En ce moment apparut le père de la jeune fille, et, comme un simple valet, il dit à Digénis Akritas : « Mon fils, beaucoup de jeunes gens, séduits par la ravissante beauté que possède la jouvencelle, sont venus pour l'enlever. Mais son illustre père, instruit de leurs desseins, leur a tendu des embuscades et les a tous saisis ; aux uns il a fait trancher la tête, et aux autres crever les yeux. »

Digénis reconnut à ces mots que c'était avec le père de la jouvencelle qu'il parlait, et il lui fit aussitôt cette réplique : « O mon père, ne t'imagine pas que je suis venu pour enlever cette jouvencelle, mais, moi, jamais embuscades ne m'ont troublé. » Digénis parla de la sorte comme un étranger et dit : « Vous est-il agréable, seigneur, de parler au général d'une alliance de famille? Lui plairait-il de m'accepter pour gendre? Ainsi que le doit un fils, je le considère comme mon père ; qu'il me regarde, lui aussi, comme son enfant. » Lorsque le père eut entendu cette déclaration, il lui dit : « Tu lui as déjà toi-même communiqué tes intentions et il n'a nullement promis de s'y conformer. »

En entendant cela, Digénis n'eut pas la moindre crainte, mais il excita son cheval, s'approcha de la jeune fille, l'examina dans sa chambre par le trou, et lui adressa doucement ces paroles : « Fais-moi savoir, jouvencelle, si je suis cher à ton cœur, et si tu désires vivement devenir mon épouse; dans ce cas, c'est pour moi une chose excellente, agréable et heureuse; mais, si tes désirs sont ailleurs, je ne veux point te violenter. »

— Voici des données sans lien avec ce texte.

(* ===== verification/NodeLoader.v ===== *)
(** * NodeLoader: reading files for require() and CommonJS analysis
    (src/node_loader.rs).

    [FsCjsAnalysisSourceProvider::load_source] and the read checks of
    [SimpleNodeRequireLoader].  The file system is a [host]; the permission
    container and the npm-package test are the libraries' own; [broker] tells
    whether a permission broker is installed. *)
From S2P Require Import Prelude Errors Options Entry.

(** What the code asks of a permission container: [query_read_all], and
    [check_open] with the path it returns. *)
Record container := Container {
  pm_query_read_all : bool;
  pm_check_open : path -> result path string
}.

Section NodeLoader.
Context (h : host) (broker : bool).
Context (url : Type) (to_file_path : url -> option path) (from_file_path : path -> option url)
        (in_npm_package : url -> bool).

Definition canonical (p : path) : path :=
  match h_canonicalize h p with Ok c => c | Err _ => p end.

Definition in_npm (p : path) : bool :=
  match from_file_path p with Some u => in_npm_package u | None => false end.

(** The loader's own container is [self]. *)
Definition load_source (self : container) (specifier : url) : option string :=
  match to_file_path specifier with
  | None => None
  | Some path =>
      let canonical := canonical path in
      let read_path :=
        if negb broker && pm_query_read_all self then Some canonical
        else if in_npm canonical && negb broker then Some canonical
        else match pm_check_open self canonical with Ok p => Some p | Err _ => None end in
      match read_path with
      | None => None
      | Some p => match h_read h p with Ok s => Some s | Err _ => None end
      end
  end.

Definition ensure_read_permission (permissions : container) (p : path) : result path string :=
  if negb broker && pm_query_read_all permissions then Ok p
  else
    let canonical := canonical p in
    if in_npm canonical && negb broker then Ok canonical else pm_check_open permissions canonical.

(** The path is quoted by the system's debug format. *)
Context (debug_path : path -> string).
Definition load_text_file_lossy (self : container) (p : path) : result string string :=
  let? p := if broker then pm_check_open self (canonical p) else Ok p in
  map_err (fun e => "Failed to read " +:+ debug_path p +:+ ": " +:+ io_message e) (h_read h p).

(** The paths a container allows a module file to be read from, when no broker
    decides or when [asked] was put to it. *)
Definition may_read (permissions : container) (p : path) : Prop :=
  (broker = false /\ (pm_query_read_all permissions = true \/ in_npm p = true)) \/
  exists asked, pm_check_open permissions (canonical asked) = Ok p.

Lemma ensure_read_permission_ok (permissions : container) (p checked : path) :
  ensure_read_permission permissions p = Ok checked -> may_read permissions checked.
Proof.
  unfold ensure_read_permission, may_read.
  destruct broker, (pm_query_read_all permissions); simpl; rewrite ?andb_false_r, ?andb_true_r; eauto.
  destruct (in_npm (canonical p)) eqn:Hn; intros H; simplify_eq; eauto.
Qed.

(** [load_source] is the same check followed by the read of the path it returns,
    except that a granted read resolves the path first. *)
Lemma load_source_ok (self : container) (specifier : url) (source : string) :
  load_source self specifier = Some source -> exists p, may_read self p /\ h_read h p = Ok source.
Proof.
  unfold load_source; destruct (to_file_path specifier) as [p|]; [|done].
  pose proof (ensure_read_permission_ok self p) as Hq; unfold ensure_read_permission in Hq.
  destruct (negb broker && pm_query_read_all self) eqn:Hb.
  { apply andb_true_iff in Hb as [Hb Hr]; apply negb_true_iff in Hb.
    destruct (h_read h (canonical p)) eqn:Hread; [|done]; intros; simplify_eq.
    exists (canonical p); split; [left; by split; [|left]|done]. }
  simpl in Hq; destruct (in_npm (canonical p) && negb broker);
    [|destruct (pm_check_open self (canonical p)) as [q|]; [|done]];
    match goal with |- context [h_read h ?q] => destruct (h_read h q) eqn:Hread; [|done] end;
    intros; simplify_eq; eauto.
Qed.

(** Files are read for CommonJS only where the permissions allow it.  The
    source handed to the analysis, and the text [require] loads from the path
    its check returned, is the content of a path that is fully granted, or
    inside an npm package, or returned by the permission check for a resolved
    path; under an installed broker only the last remains, and the loader's own
    permissions are asked again for the load itself. *)
Theorem cjs_reads_gated (self permissions : container) :
  (forall specifier source, load_source self specifier = Some source ->
     exists p, may_read self p /\ h_read h p = Ok source) /\
  (forall p checked text, ensure_read_permission permissions p = Ok checked ->
     load_text_file_lossy self checked = Ok text ->
     exists q, h_read h q = Ok text /\
       (broker = false -> q = checked /\ may_read permissions q) /\
       (broker = true -> (exists asked, pm_check_open permissions (canonical asked) = Ok checked) /\
                         pm_check_open self (canonical checked) = Ok q)).
Proof.
  split; [apply load_source_ok|].
  intros p checked text He%ensure_read_permission_ok; unfold load_text_file_lossy, may_read in *.
  destruct broker.
  - destruct (pm_check_open self (canonical checked)) as [q|] eqn:Hc; [|done].
    destruct (h_read h q) eqn:Hr; [|done]; intros; simplify_eq/=; exists q; split_and!; [done..|].
    intros _; split; [by destruct He as [[]|]|done].
  - destruct (h_read h checked) eqn:Hr; [|done]; intros; simplify_eq/=; exists checked; split_and!; done.
Qed.
End NodeLoader.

Comment la fille de Ducas envoya sa nourrice parler à Akritas.

Aussitôt la jouvencelle appela sa nourrice : « Descends, ma nourrice, et va dire ceci au jeune homme : —Dieu te fera connaître que je te porte dans mon cœur. Mais je ne sais, jouvenceau, de quelle famille tu es issu. Si cependant tu es Basile Digénis Akritas, tu sors d'une très riche et noble race, et, par les Ducas, tu es notre parent. Le général mon père a des vedettes chargées de te surveiller. Beaucoup de personnes lui ont appris tes hauts faits; mais garde-toi bien, jeune homme, de t'exposer pour moi à quelque danger, car mon père est cruel, il ne t'épargnerait pas. »

La nourrice répéta incontinent ces paroles à Akritas, et le jouvenceau répondit aussitôt à la jeune fille : « Penche-toi, ma douce lumière, afin que je voie ta beauté et que ton amour pénètre dans mon cœur, car je suis jeune, comme tu vois, et je ne sais ce que c'est que d'aimer. Et, si ton amour m'entre dans l'âme, blonde jouvencelle, ton père et toute ta famille deviendraient des flèches et des épées [qu'on ne m'empêcherait pas de te posséder]. »

Lacune.

« Retire-toi et sois dans la joie, jouvenceau, et ne m'oublie pas. »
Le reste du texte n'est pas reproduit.